Every family has that embarrassing museum story. The one where little Billy walked up to a priceless vase and licked it—or little Sally tried to pet a dog in a John Singer Sargent painting. An alarm beeped followed by the appearance of a disgruntled docent, and the kid got shuttled rapidly out of the gallery, maybe to the car, with the family leaving apologies in their wake. Great times!

Experiences like this can make a child dread going to an art museum. I remember when my son was small, after about an hour in an art museum, he complained of a stomach ache. I asked him what he thought was wrong, and he said, “I think it’s all the paintings.”

Fortunately for children in the Tidewater area, local museums and arts centers are doing their best to combat this traditional hands-off policy with new exhibits and classes that encourage children to be hands on instead! The Chrysler Museum, Peninsula Fine Arts Center, Hermitage Museum, and others are rolling out kid-friendly experiences that will make introducing your child to the arts fun and stress free. To investigate these offerings, I borrowed two children and took them on the road.

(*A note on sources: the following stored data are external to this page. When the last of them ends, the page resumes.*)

(** ** Converging an authoritative result *)
Definition nextEmergencyHop (status : OperationStatus) : option OperationStatus :=
  match status with
  | StatusPending | StatusPreflight => Some StatusQueued
  | StatusQueued => Some StatusRunning
  | _ => None
  end.
Definition writeEmergencyIntentEffect (operationID : string) (effectStatus : EmergencyEffectStatus)
    (beforeSnapshot afterSnapshot : raw) (now : time) : SM unit :=
  let! rows := update_intents (λ i, bool_decide (ei_OperationID i = operationID))
                 (intent_with_result beforeSnapshot afterSnapshot effectStatus now) in
  fail_if (Nat.eqb rows 0) ErrNotFound.
(** The terminal hop also projects the effect of the returned operation. *)
Definition hop_result (target : OperationStatus) (lastError : string) (now : time) (terminal : bool)
    (effectStatus : EmergencyEffectStatus) (current : Operation) : Operation :=
  let updated := transition_row target lastError now terminal current in
  if terminal then op_with_effect updated (ProjectEffectStatus (op_OperationType updated) (op_Status updated) "" effectStatus)
  else updated.
Definition emergencyHopTx (current : Operation) (target : OperationStatus) (expectedStateVersion : Z) (terminal : bool)
    (effectStatus : EmergencyEffectStatus) (beforeSnapshot afterSnapshot : raw) (lastError : string) : SM Operation :=
  let! n := nowUTC in
  let! rows := cas_operation (op_ID current) expectedStateVersion (transition_row target lastError n terminal) in
  fail_if (Nat.eqb rows 0) ErrOptimisticLock ;!
  let updated := hop_result target lastError n terminal effectStatus current in
  let! id := new_uuid in
  insertOperationEvent (state_change_event id current updated) ;!
  let! _ := appendTimelineEntry (timeline_entry updated TimelineEntryStateTransition
              (StateTransitionTimelineData "" (op_Status current) (op_Status updated) lastError)) in
  when terminal (
    writeEmergencyIntentEffect (op_ID updated) effectStatus beforeSnapshot afterSnapshot n ;!
    when (needs_error_entry (op_Status updated) lastError)
      (let! _ := appendTimelineEntry (error_entry updated lastError) in ret tt)) ;!
  ret updated.
(** The advance loop [for step.Status != running]; [advance_enough] shows that
    two hops always suffice. *)
Fixpoint advance (fuel : nat) (step : Operation) (version : Z) : SM (Operation * Z) :=
  if bool_decide (op_Status step = StatusRunning) then ret (step, version)
  else
    match fuel with
    | O => throw ErrFuel
    | S fuel =>
        match nextEmergencyHop (op_Status step) with
        | None => throw ErrInvalidState
        | Some target =>
            fail_if (negb (CanTransitionTo (op_Status step) target)) ErrInvalidState ;!
            let! advanced := emergencyHopTx step target version false EffectEmpty RawEmpty RawEmpty "" in
            advance fuel advanced (op_StateVersion advanced)
        end
    end.
Definition advance_fuel : nat := 2.
Arguments advance : simpl never.
Definition abandonConvergenceTaskTx (operationID : string) : SM unit :=
  exec (λ db, set_convergence_tasks
    (delete_where (λ t, bool_decide (ct_OperationID t = operationID) && bool_decide (ct_Status t = PendingPromotion))
       (db_convergence_tasks db)) db).
Definition resolveUnknownEffectTx (current : Operation) (intent : EmergencyIntent) (c : EmergencyConvergeCommand)
    : SM (Operation * EmergencyIntent) :=
  let! n := now in
  let! rows := cas_operation (op_ID current) (vc_ExpectedStateVersion c) (bump_row n) in
  fail_if (Nat.eqb rows 0) ErrOptimisticLock ;!
  writeEmergencyIntentEffect (op_ID current) (vc_EffectStatus c) (vc_BeforeSnapshot c) (vc_AfterSnapshot c) n ;!
  when (bool_decide (vc_EffectStatus c = EmergencyEffectNotApplied)) (abandonConvergenceTaskTx (op_ID current)) ;!
  let bumped := bump_row n current in
  let updatedOperation := op_with_effect bumped (ProjectEffectStatus (op_OperationType bumped) (op_Status bumped) "" (vc_EffectStatus c)) in
  let updatedIntent := intent_with_result (vc_BeforeSnapshot c) (vc_AfterSnapshot c) (vc_EffectStatus c) n intent in
  let! _ := appendTimelineEntry (effect_entry updatedOperation (vc_RequestID c) (vc_EffectStatus c)) in
  ret (updatedOperation, updatedIntent).
Definition validateConvergeCommand (c : EmergencyConvergeCommand) : SM unit :=
  fail_if (bool_decide (vc_OperationID c = "") || bool_decide (vc_IntentID c = "")) (ErrOther "converge emergency result: operation_id and intent_id are required") ;!
  fail_if (negb (IsTerminal (vc_Status c))) (ErrOther "converge emergency result: status is not terminal") ;!
  fail_if (negb (bool_decide (vc_EffectStatus c = EmergencyEffectApplied)) && negb (bool_decide (vc_EffectStatus c = EmergencyEffectNotApplied)))
    (ErrOther "converge emergency result: invalid effect status") ;!
  fail_if (vc_ExpectedStateVersion c <? 1) (ErrOther "converge emergency result: invalid expected state version").
Definition convergeTx (c : EmergencyConvergeCommand) : SM (outcome EmergencyConvergeResult) :=
  let! current := getOperation (vc_OperationID c) in
  fail_if (negb (is_emergency current)) ErrInvalidState ;!
  let! intent := getEmergencyIntentByOperation (vc_OperationID c) in
  if IsTerminal (op_Status current) then
    if bool_decide (ei_EffectStatus intent = vc_EffectStatus c) then
      ret (Rollback {| vres_Operation := current; vres_Intent := intent; vres_Resolved := false |})
    else
      fail_if (negb (bool_decide (ei_EffectStatus intent = EmergencyEffectUnknown))) ErrInvalidState ;!
      fail_if (negb (op_StateVersion current =? vc_ExpectedStateVersion c)) ErrOptimisticLock ;!
      let! updated := resolveUnknownEffectTx current intent c in
      ret (Commit {| vres_Operation := updated.1; vres_Intent := updated.2; vres_Resolved := true |})
  else
    fail_if (negb (op_StateVersion current =? vc_ExpectedStateVersion c)) ErrOptimisticLock ;!
    let! running := advance advance_fuel current (vc_ExpectedStateVersion c) in
    let! finished := emergencyHopTx running.1 (vc_Status c) running.2 true (vc_EffectStatus c)
                       (vc_BeforeSnapshot c) (vc_AfterSnapshot c) (vc_LastError c) in
    when (bool_decide (vc_EffectStatus c = EmergencyEffectNotApplied)) (abandonConvergenceTaskTx (vc_OperationID c)) ;!
    let! updatedIntent := getEmergencyIntentByOperation (vc_OperationID c) in
    ret (Commit {| vres_Operation := finished; vres_Intent := updatedIntent; vres_Resolved := true |}).
Definition ConvergeEmergencyResult (c : EmergencyConvergeCommand) : SM EmergencyConvergeResult :=
  validateConvergeCommand c ;!
  retryBusy (run_tx (convergeTx c)).

(** ** Stuck locks *)
Definition emergencyLockPathSummary (i : EmergencyIntent) : string :=
  let summary := (ei_WorkloadKind i ++ "/" ++ ei_WorkloadName i)%string in
  match ei_Container i with
  | Some c =>
      if negb (bool_decide (c = "")) then (summary ++ ", container=" ++ c)%string
      else match ei_TargetReplicas i with Some n => (summary ++ ", replicas=" ++ pretty n)%string | None => summary end
  | None => match ei_TargetReplicas i with Some n => (summary ++ ", replicas=" ++ pretty n)%string | None => summary end
  end.
Definition observe_timeout (timeout : Z) : Z := if timeout <=? 0 then DefaultEmergencyEffectObserveTimeout else timeout.
(** A stuck intent and its operation's terminal time; both times of the
    comparison are RFC3339 text of whole seconds. *)
Definition stuck_lock (filter : StuckLockFilter) (cutoff : time) (db : DB) (i : EmergencyIntent) : option StuckLock :=
  match intent_operation db i with
  | None => None
  | Some op =>
      match op_TerminalAt op with
      | None => None
      | Some terminalAt =>
          if bool_decide (ei_EffectStatus i = EmergencyEffectUnknown) && bool_decide (ei_LockReleasedAt i = None)
             && IsTerminal (op_Status op) && (terminalAt <? rfc3339 cutoff)
             && (bool_decide (sf_DefinitionID filter = "") || bool_decide (ei_ReleaseDefinitionID i = sf_DefinitionID filter))
             && (bool_decide (sf_CustomerIDs filter = [])
                 || match db_release_definitions db !! ei_ReleaseDefinitionID i with
                    | Some d => bool_decide (rd_CustomerID d ∈ sf_CustomerIDs filter)
                    | None => false
                    end)
          then Some {| sl_Intent := i; sl_TerminalAt := terminalAt; sl_LockPathSummary := emergencyLockPathSummary i |}
          else None
      end
  end.
Definition terminal_le (a b : StuckLock) : Prop := sl_TerminalAt a ≤ sl_TerminalAt b.
#[export] Instance terminal_le_dec a b : Decision (terminal_le a b) := decide (sl_TerminalAt a ≤ sl_TerminalAt b).
Definition ListStuckLocks (filter : StuckLockFilter) : SM (list StuckLock) :=
  let! t := now in
  query (λ db, merge_sort terminal_le
    (omap (stuck_lock filter (t - observe_timeout (sf_ObserveTimeout filter)) db) (db_emergency_intents db))).

Definition releaseEffectStatus (mode : EmergencyReleaseMode) : EmergencyEffectStatus :=
  if bool_decide (mode = EmergencyReleaseNotAppliedProven) then EmergencyEffectNotApplied else EmergencyEffectUnknown.
Definition release_intent (mode : EmergencyReleaseMode) (now : time) (i : EmergencyIntent) : EmergencyIntent :=
  intent_update i (ei_BeforeSnapshot i) (ei_AfterSnapshot i) (ei_DeliveryStatus i) (releaseEffectStatus mode)
    (ei_LastDeliveryAt i) (Some now) (ei_RevertStatus i) (ei_ReconciledByOperationID i) now.
Definition releaseLockTx (c : ReleaseLockCommand) (timeout : Z) : SM ReleaseLockResult :=
  let! intent := getEmergencyIntentByID (lc_IntentID c) in
  let! current := getOperation (ei_OperationID intent) in
  fail_if (negb (IsTerminal (op_Status current))) ErrInvalidState ;!
  fail_if (negb (bool_decide (ei_EffectStatus intent = EmergencyEffectUnknown))) ErrLockNotStuck ;!
  fail_if (bool_decide (is_Some (ei_LockReleasedAt intent))) ErrLockNotStuck ;!
  match op_TerminalAt current with
  | None => throw ErrLockNotStuck
  | Some terminalAt => let! t := now in fail_if (t - terminalAt <=? timeout) ErrLockNotStuck
  end ;!
  let! task := query (task_of_operation (ei_OperationID intent)) in
  fail_if (match task with Some task => bool_decide (ct_Status task = PendingPromotion) | None => false end) ErrConvergencePending ;!
  let! n := now in
  let proven := bool_decide (lc_Mode c = EmergencyReleaseNotAppliedProven) in
  when proven (
    let! rows := cas_operation (op_ID current) (op_StateVersion current) (bump_row n) in
    fail_if (Nat.eqb rows 0) ErrOptimisticLock ;!
    let! _ := appendTimelineEntry
      {| te_ID := ""; te_OperationID := op_ID current; te_Sequence := 0;
         te_OperationStateVersion := op_StateVersion current + 1; te_Kind := TimelineEntryEmergencyEffectResolved;
         te_Data := EmergencyEffectTimelineData "" EmergencyEffectUnknown EmergencyEffectNotApplied; te_CreatedAt := n |} in
    ret tt) ;!
  let! rows := update_intents (λ i, bool_decide (ei_ID i = lc_IntentID c)) (release_intent (lc_Mode c) n) in
  fail_if (Nat.eqb rows 0) ErrLockNotStuck ;!
  ret {| lr_Intent := release_intent (lc_Mode c) n intent;
         lr_Operation := if proven then
             op_update current (op_Status current) (op_StateVersion current + 1) (op_LastError current)
               (op_UpdatedAt current) (op_TerminalAt current)
               (ProjectEffectStatus (op_OperationType current) (op_Status current) "" EmergencyEffectNotApplied)
           else current |}.
Definition mode_is_empty (m : EmergencyReleaseMode) : bool := bool_decide (m = EmergencyReleaseModeOther "").
Definition ReleaseLock (c : ReleaseLockCommand) : SM ReleaseLockResult :=
  fail_if (bool_decide (lc_IntentID c = "") || mode_is_empty (lc_Mode c) || bool_decide (TrimSpace (lc_Reason c) = ""))
    (ErrOther "release emergency lock: intent_id, mode and reason are required") ;!
  fail_if (negb (bool_decide (lc_Mode c = EmergencyReleaseNotAppliedProven)) && negb (bool_decide (lc_Mode c = EmergencyReleaseAuditedOverride)))
    (ErrOther "release emergency lock: invalid mode") ;!
  retryBusy (run_tx (commit (releaseLockTx c (observe_timeout (lc_ObserveTimeout c))))).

I visited the new Wonder Studio at the Chrysler Museum of Art with Owen, 11, and Janey, 8, and we had a blast. This new permanent gallery is designed specifically for children with three exciting installations to help them get into art.

The Wonder Studio is furnished with comfortable seating for adults and has one entrance/exit, so children can be “free range” and their chaperones can relax. The Chrysler’s education department conducted focus groups and engaged consultants to design a uniquely accessible gallery specifically for families, and they came up with these three offerings.

• The Colorspace is a three-dimensional blank canvas for digital art, where body-capture cameras project bright colors and lights based on the movements of the participants. You can run, dance, wave your arms, or just sway, and experiment with different colors and shapes. The kids loved playing in this space, and Janey said, “I feel like deep down I’ve always wanted to make art with my whole body!”

• Like a tunnel through a shark-filled aquarium tank, the Artquarium allows children to get up close and personal with artwork from the museum’s collection. Because the pieces are protected by glass, kids can examine the finest details without being told to step back. Adults will also find it fascinating to look at the backs of the paintings and view these objects in 3D rather than on a gallery wall. A brochure gives context for the works on display, which will rotate regularly to provide a constantly changing experience. This was Owen’s favorite part of the Wonder Studio, and the kids enjoyed using the magnifying glasses and other tools to get close to these artifacts.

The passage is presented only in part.